OSS Friday Update

21·11·2025

Note: while my schedule is quite hectic these last few weeks, I’ve taken the decision to dedicate at least one day per week for developing open-source tools, and henceforth I plan to post an update on my progress in this regard every Friday evening. Here’s the first update:

UringMachine Grant Work

As I wrote here previously, a few weeks ago I learned I’ve been selected as one of the recipients of a grant from the Ruby Association in Japan, for working on UringMachine, a new gem that brings low-level io_uring I/O to Ruby.

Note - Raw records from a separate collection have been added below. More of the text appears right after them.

(* ===== verification/AuxPow.v ===== *)
(** Merge-mined blocks ([chain/blockchain_connector/auxpow_codec.js]): skipping the AuxPoW
    section after the 80-byte header, the check that what is left is one whole block, and
    the strip that either daemon's answers go through. *)

From S2P Require Import Prelude Parsing Wire.

#[local] Open Scope string_scope.
#[local] Open Scope list_scope.
#[local] Open Scope Z_scope.

(** * The library

    What [bitcoinjs-lib] and [varuint-bitcoin] answer: a parsed block, its serialized
    size, the merkle root of a list of transactions, a parsed transaction with its
    serialized size (the flag allows bytes after it), the txid of a transaction built field by field, and a varint with
    the bytes it took. *)

Record lib_block := mkLibBlock {
  bl_version : Z; bl_prevHash : bytes; bl_merkleRoot : bytes; bl_timestamp : Z;
  bl_bits : Z; bl_nonce : Z; bl_transactions : list transaction }.

Class Bitcoinjs := {
  Block_fromBuffer : bytes -> res lib_block;
  Block_byteLength : lib_block -> Z;
  calculateMerkleRoot : list transaction -> bytes;
  Transaction_fromBuffer : bytes -> bool -> res (transaction * Z);
  Transaction_getId : Z -> list tx_in -> list tx_out -> Z -> string;
  varuint_decode : bytes -> Z -> res (Z * Z);
}.

Definition parse_error (s : string) : js_error := Error (EMsg s).

(** * The walk *)

Definition tooShort {A} : res A := Err (parse_error "AuxPoW parse: buffer too short").

(** A varint length, then that many bytes. *)
Definition skipScript (buf : bytes) (offset : Z) : res Z :=
  '(v, b) ← readVarint buf offset; Ok (offset + (b + v)).

Definition skipInput (buf : bytes) (offset : Z) : res Z :=
  if bool_decide (len buf < offset + 36) then tooShort
  else
    let offset := offset + 36 in
    offset ← skipScript buf offset;
    if bool_decide (len buf < offset + 4) then tooShort else Ok (offset + 4).

Definition skipCoinbaseInputs (buf : bytes) (start : Z) : res (Z * bool * Z) :=
  let offset := start in
  if bool_decide (len buf < offset + 4) then tooShort
  else
    let offset := offset + 4 in
    let hasSegwit := bool_decide (byte_at buf offset = Some 0) in
    let offset := if hasSegwit then offset + 2 else offset in
    '(nIns, b) ← readVarint buf offset;
    let offset := offset + b in
    offset ← times (skipInput buf) nIns offset;
    Ok (offset, hasSegwit, nIns).

Definition skipOutput (buf : bytes) (offset : Z) : res Z :=
  if bool_decide (len buf < offset + 8) then tooShort
  else skipScript buf (offset + 8).

(** The witness stack of one input. *)
Definition skipStack (buf : bytes) (offset : Z) : res Z :=
  '(stackItems, b) ← readVarint buf offset;
  times (skipScript buf) stackItems (offset + b).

For this project, I’ve been paired with a terrific mentor - Samuel Williams - who is the authority on all things related to Ruby fibers. We’ve had a talk about the project and discussed the different things that I’ll be able to work on. I’m really glad to be doing this project under his guidance.

UringMachine implements a quite low-level API for working with I/O. You basically work with raw file descriptors, you can spin up fibers for doing multiple things concurrently, and there are low-level classes for mutexes and queues (based on the io_uring implementation of the futex API). Incidentally, I find it really cool that futexes can be used with io_uring to synchronize fibers, with very low overhead.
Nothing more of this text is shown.